> Task item:
Each record below must be written out exactly as given.

> Given records:
Lemma ip4_checksum_ok l post k :
  Forall (in_u 8) l -> Nat.even (base.length l) = true -> zlen l <= 254 -> 0 <= k ->
  let ws := words (zero_field (2 * k) l) in
  ip4_calculateChecksum (l ++ post) (2 * k) (zlen l) = Ok (rfc1071 ws + second_carry (sum ws)).
Proof.
  intros Hl He Hlen Hk ws. unfold ip4_calculateChecksum. pose proof (zlen_nonneg l).
  pose proof (ip4_sum_loop_ok 128 k [] l post 0 0 Hl He eq_refl eq_refl) as E. cbn [app] in E. rewrite !Z.add_0_l in E.
  rewrite E by (unfold zlen in *; lia). change (0 / 2) with 0. rewrite Z.sub_0_r, sum_without_field by done. fold ws. mcbn.
  assert (Hr : Forall (fun w => 0 <= w <= 65535) ws) by (by apply words_range, zero_field_bytes).
  assert (Hs : 0 <= sum ws <= 65535 * 255).
  { pose proof (words_length (zero_field (2 * k) l) (zero_field_bytes _ _ Hl)) as Hw. rewrite zlen_zero_field in Hw. fold ws in Hw. lia. }
  rewrite rfc1071_sum by done. rewrite Z.shiftr_div_pow2 by lia. change (2 ^ 16) with 65536. set (S := sum ws) in *. clearbody S.
  pose proof (Z.div_mod S 65536 ltac:(lia)) as Hdm. pose proof (Z.mod_pos_bound S 65536 ltac:(lia)) as Hmb. pose proof (Z.div_pos S 65536 ltac:(lia) ltac:(lia)).
  assert (S / 65536 < 256) by (apply Z.div_lt_upper_bound; lia).
  replace (u32 (S + S / 65536)) with (S + S / 65536) by (unwrap; lia).
  set (t := S mod 65536 + S / 65536) in *.
  assert (Ht : u16 (S + S / 65536) = if 65536 <=? t then t - 65536 else t).
  { unfold u16, wrap. change (2 ^ 16) with 65536. replace (S + S / 65536) with (t + S / 65536 * 65536) by (unfold t; lia). rewrite Z.mod_add by lia.
    destruct (Z.leb_spec 65536 t); [|apply Z.mod_small; lia]. symmetry. apply (Z.mod_unique _ _ 1); lia. }
  rewrite Ht, lnot16 by (unfold_ints; cmp_cases; lia). f_equal. rewrite <- carry_all_fold by lia. fold t. unfold second_carry. fold t.
  destruct (Z.leb_spec 65536 t).
  - unfold carry_all. destruct (Z.eqb_spec t 0); [lia|]. replace (t - 1) with (t - 65536 + 1 * 65535) by lia. rewrite Z.mod_add, Z.mod_small by lia. lia.
  - rewrite carry_all_small by lia. lia.
Qed.

(** The IPv4 checksum of up to 254 bytes is the Internet checksum of RFC
    1071, except that a second carry is lost, which makes it one too large. *)
Theorem ip4_checksum_spec l post k :
  Forall (in_u 8) l -> Nat.even (base.length l) = true -> zlen l <= 254 -> 0 <= k ->
  let ws := words (zero_field (2 * k) l) in
  ip4_calculateChecksum (l ++ post) (2 * k) (zlen l) = Ok (rfc1071 ws + second_carry (sum ws)).
Proof. apply ip4_checksum_ok. Qed.

(** A header of twenty bytes with checksum 0xb861, and one whose sum carries twice. *)
Lemma ip4_checksum_spec_witness :
  ip4_calculateChecksum [69; 0; 0; 115; 0; 0; 64; 0; 64; 17; 0; 0; 192; 168; 0; 1; 192; 168; 0; 199] 10 20 = Ok 47201 /\
  ip4_calculateChecksum [69; 0; 0; 40; 0; 0; 0; 0; 64; 17; 0; 0; 192; 168; 0; 1; 186; 27; 0; 2] 10 20 = Ok (rfc1071 (words [69; 0; 0; 40; 0; 0; 0; 0; 64; 17; 0; 0; 192; 168; 0; 1; 186; 27; 0; 2]) + 1).
Proof.
  split.
  - etransitivity; [apply (ip4_checksum_spec [69; 0; 0; 115; 0; 0; 64; 0; 64; 17; 0; 0; 192; 168; 0; 1; 192; 168; 0; 199] [] 5)|reflexivity]; try done.
    repeat constructor; unfold in_u; lia.
  - etransitivity; [apply (ip4_checksum_spec [69; 0; 0; 40; 0; 0; 0; 0; 64; 17; 0; 0; 192; 168; 0; 1; 186; 27; 0; 2] [] 5)|reflexivity]; try done.
    repeat constructor; unfold in_u; lia.
Defined.

(** The IPv4 checksum routine never ends for more than 254 bytes, because
    its counter has 8 bits: an ICMP packet of that size hangs the reader of
    packets. *)
Theorem ip4_checksum_diverges buffer offset length :
  254 < length -> 256 <= zlen buffer ->
  ip4_calculateChecksum buffer offset length = Loops /\
  forall fuel, ip4_sum_loop fuel buffer offset length 0 0 = Loops.
Proof.
  intros Hl Hb. assert (G : forall fuel, ip4_sum_loop fuel buffer offset length 0 0 = Loops) by (intros; by apply ip4_sum_loop_diverges).
  split; [|done]. unfold ip4_calculateChecksum. by rewrite G.
Qed.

> Answer space:
Lemma ip4_checksum_ok l post k :
  Forall (in_u 8) l -> Nat.even (base.length l) = true -> zlen l <= 254 -> 0 <= k ->
  let ws := words (zero_field (2 * k) l) in
  ip4_calculateChecksum (l ++ post) (2 * k) (zlen l) = Ok (rfc1071 ws + second_carry (sum ws)).
Proof.
  intros Hl He Hlen Hk ws. unfold ip4_calculateChecksum. pose proof (zlen_nonneg l).
  pose proof (ip4_sum_loop_ok 128 k [] l post 0 0 Hl He eq_refl eq_refl) as E. cbn [app] in E. rewrite !Z.add_0_l in E.
  rewrite E by (unfold zlen in *; lia). change (0 / 2) with 0. rewrite Z.sub_0_r, sum_without_field by done. fold ws. mcbn.
  assert (Hr : Forall (fun w => 0 <= w <= 65535) ws) by (by apply words_range, zero_field_bytes).
  assert (Hs : 0 <= sum ws <= 65535 * 255).
  { pose proof (words_length (zero_field (2 * k) l) (zero_field_bytes _ _ Hl)) as Hw. rewrite zlen_zero_field in Hw. fold ws in Hw. lia. }
  rewrite rfc1071_sum by done. rewrite Z.shiftr_div_pow2 by lia. change (2 ^ 16) with 65536. set (S := sum ws) in *. clearbody S.
  pose proof (Z.div_mod S 65536 ltac:(lia)) as Hdm. pose proof (Z.mod_pos_bound S 65536 ltac:(lia)) as Hmb. pose proof (Z.div_pos S 65536 ltac:(lia) ltac:(lia)).
  assert (S / 65536 < 256) by (apply Z.div_lt_upper_bound; lia).
  replace (u32 (S + S / 65536)) with (S + S / 65536) by (unwrap; lia).
  set (t := S mod 65536 + S / 65536) in *.
  assert (Ht : u16 (S + S / 65536) = if 65536 <=? t then t - 65536 else t).
  { unfold u16, wrap. change (2 ^ 16) with 65536. replace (S + S / 65536) with (t + S / 65536 * 65536) by (unfold t; lia). rewrite Z.mod_add by lia.
    destruct (Z.leb_spec 65536 t); [|apply Z.mod_small; lia]. symmetry. apply (Z.mod_unique _ _ 1); lia. }
  rewrite Ht, lnot16 by (unfold_ints; cmp_cases; lia). f_equal. rewrite <- carry_all_fold by lia. fold t. unfold second_carry. fold t.
  destruct (Z.leb_spec 65536 t).
  - unfold carry_all. destruct (Z.eqb_spec t 0); [lia|]. replace (t - 1) with (t - 65536 + 1 * 65535) by lia. rewrite Z.mod_add, Z.mod_small by lia. lia.
  - rewrite carry_all_small by lia. lia.
Qed.

(** The IPv4 checksum of up to 254 bytes is the Internet checksum of RFC
    1071, except that a second carry is lost, which makes it one too large. *)
Theorem ip4_checksum_spec l post k :
  Forall (in_u 8) l -> Nat.even (base.length l) = true -> zlen l <= 254 -> 0 <= k ->
  let ws := words (zero_field (2 * k) l) in
  ip4_calculateChecksum (l ++ post) (2 * k) (zlen l) = Ok (rfc1071 ws + second_carry (sum ws)).
Proof. apply ip4_checksum_ok. Qed.

(** A header of twenty bytes with checksum 0xb861, and one whose sum carries twice. *)
Lemma ip4_checksum_spec_witness :
  ip4_calculateChecksum [69; 0; 0; 115; 0; 0; 64; 0; 64; 17; 0; 0; 192; 168; 0; 1; 192; 168; 0; 199] 10 20 = Ok 47201 /\
  ip4_calculateChecksum [69; 0; 0; 40; 0; 0; 0; 0; 64; 17; 0; 0; 192; 168; 0; 1; 186; 27; 0; 2] 10 20 = Ok (rfc1071 (words [69; 0; 0; 40; 0; 0; 0; 0; 64; 17; 0; 0; 192; 168; 0; 1; 186; 27; 0; 2]) + 1).
Proof.
  split.
  - etransitivity; [apply (ip4_checksum_spec [69; 0; 0; 115; 0; 0; 64; 0; 64; 17; 0; 0; 192; 168; 0; 1; 192; 168; 0; 199] [] 5)|reflexivity]; try done.
    repeat constructor; unfold in_u; lia.
  - etransitivity; [apply (ip4_checksum_spec [69; 0; 0; 40; 0; 0; 0; 0; 64; 17; 0; 0; 192; 168; 0; 1; 186; 27; 0; 2] [] 5)|reflexivity]; try done.
    repeat constructor; unfold in_u; lia.
Defined.

(** The IPv4 checksum routine never ends for more than 254 bytes, because
    its counter has 8 bits: an ICMP packet of that size hangs the reader of
    packets. *)
Theorem ip4_checksum_diverges buffer offset length :
  254 < length -> 256 <= zlen buffer ->
  ip4_calculateChecksum buffer offset length = Loops /\
  forall fuel, ip4_sum_loop fuel buffer offset length 0 0 = Loops.
Proof.
  intros Hl Hb. assert (G : forall fuel, ip4_sum_loop fuel buffer offset length 0 0 = Loops) by (intros; by apply ip4_sum_loop_diverges).
  split; [|done]. unfold ip4_calculateChecksum. by rewrite G.
Qed.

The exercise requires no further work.